(** ** The gateway believes only the broker *)

Section client_theory.
Variable challenge_proof : string -> string -> string.
Variable parse_proof : string -> option string.
Variable parse_decision : string -> option ApprovalDecision.

(** In this attempt the peer proved that it holds the descriptor's token, on the
    nonce of this attempt, and is then sent the request with that token. *)
Definition proved (dial : Dial) (desc : option EndpointDescriptor) (req : ApprovalRequest)
    (w : Wire) : Prop :=
  exists desc' peer fresh reply, desc = Some desc' /\ dtoken desc' <> "" /\
    nonce dial = Some fresh /\ proof_line dial = Some reply /\
    parse_proof (trim reply) = Some (challenge_proof (dtoken desc') fresh) /\
    w = SentRequest peer fresh (with_token (dtoken desc') req).

Definition is_request (w : Wire) : bool := match w with SentRequest _ _ _ => true | _ => false end.

(** The answer of this attempt is the line [Approved]. *)
Definition said_approved (dial : Dial) : Prop :=
  exists cancelled expired resp, In (cancelled, expired, Line resp) (reads dial) /\
    parse_decision (trim resp) = Some Approved.

Lemma read_answer_approved cancellable rs :
  read_answer parse_decision cancellable rs = Decided Approved ->
  exists cancelled expired resp, In (cancelled, expired, Line resp) rs /\
    parse_decision (trim resp) = Some Approved.
Proof.
  induction rs as [|[[cancelled expired] r] rs IH]; cbn [read_answer]; [done|].
  destruct (cancellable && cancelled); [done|]. destruct expired; [done|].
  destruct r as [resp| | |]; [|done| |done].
  - destruct (String.eqb (trim resp) ""); [done|]. intros [= E]. exists cancelled, false, resp.
    split; [by left|]. destruct (parse_decision (trim resp)) as [d|]; cbn in E; congruence.
  - destruct cancellable; [|done]. intros H. destruct (IH H) as (a & b & c & Hin & Hp).
    exists a, b, c. split; [by right|done].
Qed.

(** The transcript of one attempt: a challenge at most, then at most one request,
    sent to a peer that proved the token; approval needs the request and the line. *)
Lemma try_once_spec cancellable dial desc req sent r :
  try_decide_once_with_cancel challenge_proof parse_proof parse_decision cancellable dial desc req
    = (sent, r) ->
  (length (List.filter is_request sent) <= 1)%nat /\
  (forall w, In w sent -> is_request w = true -> proved dial desc req w) /\
  (r = Decided Approved ->
     said_approved dial /\ exists w, In w sent /\ is_request w = true).
Proof.
  unfold try_decide_once_with_cancel. destruct (cancellable && cancel_before dial).
  { intros [= <- <-]. cbn. split_and!; [lia|done|done]. }
  destruct desc as [desc|]; [|intros [= <- <-]; cbn; split_and!; [lia|done|done]].
  unfold dial_broker. destruct (String.eqb_spec (dtoken desc) "") as [|Htok].
  { intros [= <- <-]. cbn. split_and!; [lia|done|done]. }
  destruct (nonce dial) as [fresh|] eqn:Hn; [|intros [= <- <-]; cbn; split_and!; [lia|done|done]].
  destruct (dialled dial desc) as [peer|]; [|intros [= <- <-]; cbn; split_and!; [lia|done|done]].
  destruct (handshake_sent dial); [|intros [= <- <-]; cbn; split_and!; [lia|done|done]].
  assert (Hnone : forall r', r' <> Decided Approved -> forall sent r,
    ([SentChallenge peer fresh], r') = (sent, r) ->
    (length (List.filter is_request sent) <= 1)%nat /\
    (forall w, In w sent -> is_request w = true -> proved dial (Some desc) req w) /\
    (r = Decided Approved -> said_approved dial /\ exists w, In w sent /\ is_request w = true)).
  { intros r' Hr' sent' r'' [= <- <-]. cbn. split_and!; [lia| |congruence].
    intros w [<-|[]]. done. }
  destruct (proof_line dial) as [reply|] eqn:Hl; [|by apply Hnone]. cbn [mbind option_bind].
  destruct (parse_proof (trim reply)) as [proof|] eqn:Hp; [|by apply Hnone].
  cbn [mbind option_bind]. unfold proof_matches.
  destruct (String.eqb_spec (challenge_proof (dtoken desc) fresh) proof) as [<-|]; [|by apply Hnone].
  destruct (cloned dial); cbn [negb]; [|by apply Hnone].
  destruct (cancellable && cancel_dialed dial); [by apply Hnone|].
  unfold exchange_approval_request. destruct (request_sent dial); cbn [app].
  - intros [= <- <-]. cbn. split_and!; [lia| |].
    + intros w [<-|[<-|[]]]; [done|]. intros _. exists desc, peer, fresh, reply. done.
    + intros H. split; [|eexists; split; [right; by left|done]].
      apply (read_answer_approved cancellable).
      unfold broker_attempt_after_cancel in H.
      destruct (read_answer parse_decision cancellable (reads dial)) as [[]|]; try done;
        by destruct (cancellable && cancel_after dial).
  - apply Hnone. cbn. by destruct (cancellable && cancel_after dial).
Qed.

● ● ● ● ● ● ●

*Your goal:*
Extract the data exactly as given.

*Written response:*
(** ** The gateway believes only the broker *)

Section client_theory.
Variable challenge_proof : string -> string -> string.
Variable parse_proof : string -> option string.
Variable parse_decision : string -> option ApprovalDecision.

(** In this attempt the peer proved that it holds the descriptor's token, on the
    nonce of this attempt, and is then sent the request with that token. *)
Definition proved (dial : Dial) (desc : option EndpointDescriptor) (req : ApprovalRequest)
    (w : Wire) : Prop :=
  exists desc' peer fresh reply, desc = Some desc' /\ dtoken desc' <> "" /\
    nonce dial = Some fresh /\ proof_line dial = Some reply /\
    parse_proof (trim reply) = Some (challenge_proof (dtoken desc') fresh) /\
    w = SentRequest peer fresh (with_token (dtoken desc') req).

Definition is_request (w : Wire) : bool := match w with SentRequest _ _ _ => true | _ => false end.

(** The answer of this attempt is the line [Approved]. *)
Definition said_approved (dial : Dial) : Prop :=
  exists cancelled expired resp, In (cancelled, expired, Line resp) (reads dial) /\
    parse_decision (trim resp) = Some Approved.

Lemma read_answer_approved cancellable rs :
  read_answer parse_decision cancellable rs = Decided Approved ->
  exists cancelled expired resp, In (cancelled, expired, Line resp) rs /\
    parse_decision (trim resp) = Some Approved.
Proof.
  induction rs as [|[[cancelled expired] r] rs IH]; cbn [read_answer]; [done|].
  destruct (cancellable && cancelled); [done|]. destruct expired; [done|].
  destruct r as [resp| | |]; [|done| |done].
  - destruct (String.eqb (trim resp) ""); [done|]. intros [= E]. exists cancelled, false, resp.
    split; [by left|]. destruct (parse_decision (trim resp)) as [d|]; cbn in E; congruence.
  - destruct cancellable; [|done]. intros H. destruct (IH H) as (a & b & c & Hin & Hp).
    exists a, b, c. split; [by right|done].
Qed.

(** The transcript of one attempt: a challenge at most, then at most one request,
    sent to a peer that proved the token; approval needs the request and the line. *)
Lemma try_once_spec cancellable dial desc req sent r :
  try_decide_once_with_cancel challenge_proof parse_proof parse_decision cancellable dial desc req
    = (sent, r) ->
  (length (List.filter is_request sent) <= 1)%nat /\
  (forall w, In w sent -> is_request w = true -> proved dial desc req w) /\
  (r = Decided Approved ->
     said_approved dial /\ exists w, In w sent /\ is_request w = true).
Proof.
  unfold try_decide_once_with_cancel. destruct (cancellable && cancel_before dial).
  { intros [= <- <-]. cbn. split_and!; [lia|done|done]. }
  destruct desc as [desc|]; [|intros [= <- <-]; cbn; split_and!; [lia|done|done]].
  unfold dial_broker. destruct (String.eqb_spec (dtoken desc) "") as [|Htok].
  { intros [= <- <-]. cbn. split_and!; [lia|done|done]. }
  destruct (nonce dial) as [fresh|] eqn:Hn; [|intros [= <- <-]; cbn; split_and!; [lia|done|done]].
  destruct (dialled dial desc) as [peer|]; [|intros [= <- <-]; cbn; split_and!; [lia|done|done]].
  destruct (handshake_sent dial); [|intros [= <- <-]; cbn; split_and!; [lia|done|done]].
  assert (Hnone : forall r', r' <> Decided Approved -> forall sent r,
    ([SentChallenge peer fresh], r') = (sent, r) ->
    (length (List.filter is_request sent) <= 1)%nat /\
    (forall w, In w sent -> is_request w = true -> proved dial (Some desc) req w) /\
    (r = Decided Approved -> said_approved dial /\ exists w, In w sent /\ is_request w = true)).
  { intros r' Hr' sent' r'' [= <- <-]. cbn. split_and!; [lia| |congruence].
    intros w [<-|[]]. done. }
  destruct (proof_line dial) as [reply|] eqn:Hl; [|by apply Hnone]. cbn [mbind option_bind].
  destruct (parse_proof (trim reply)) as [proof|] eqn:Hp; [|by apply Hnone].
  cbn [mbind option_bind]. unfold proof_matches.
  destruct (String.eqb_spec (challenge_proof (dtoken desc) fresh) proof) as [<-|]; [|by apply Hnone].
  destruct (cloned dial); cbn [negb]; [|by apply Hnone].
  destruct (cancellable && cancel_dialed dial); [by apply Hnone|].
  unfold exchange_approval_request. destruct (request_sent dial); cbn [app].
  - intros [= <- <-]. cbn. split_and!; [lia| |].
    + intros w [<-|[<-|[]]]; [done|]. intros _. exists desc, peer, fresh, reply. done.
    + intros H. split; [|eexists; split; [right; by left|done]].
      apply (read_answer_approved cancellable).
      unfold broker_attempt_after_cancel in H.
      destruct (read_answer parse_decision cancellable (reads dial)) as [[]|]; try done;
        by destruct (cancellable && cancel_after dial).
  - apply Hnone. cbn. by destruct (cancellable && cancel_after dial).
Qed.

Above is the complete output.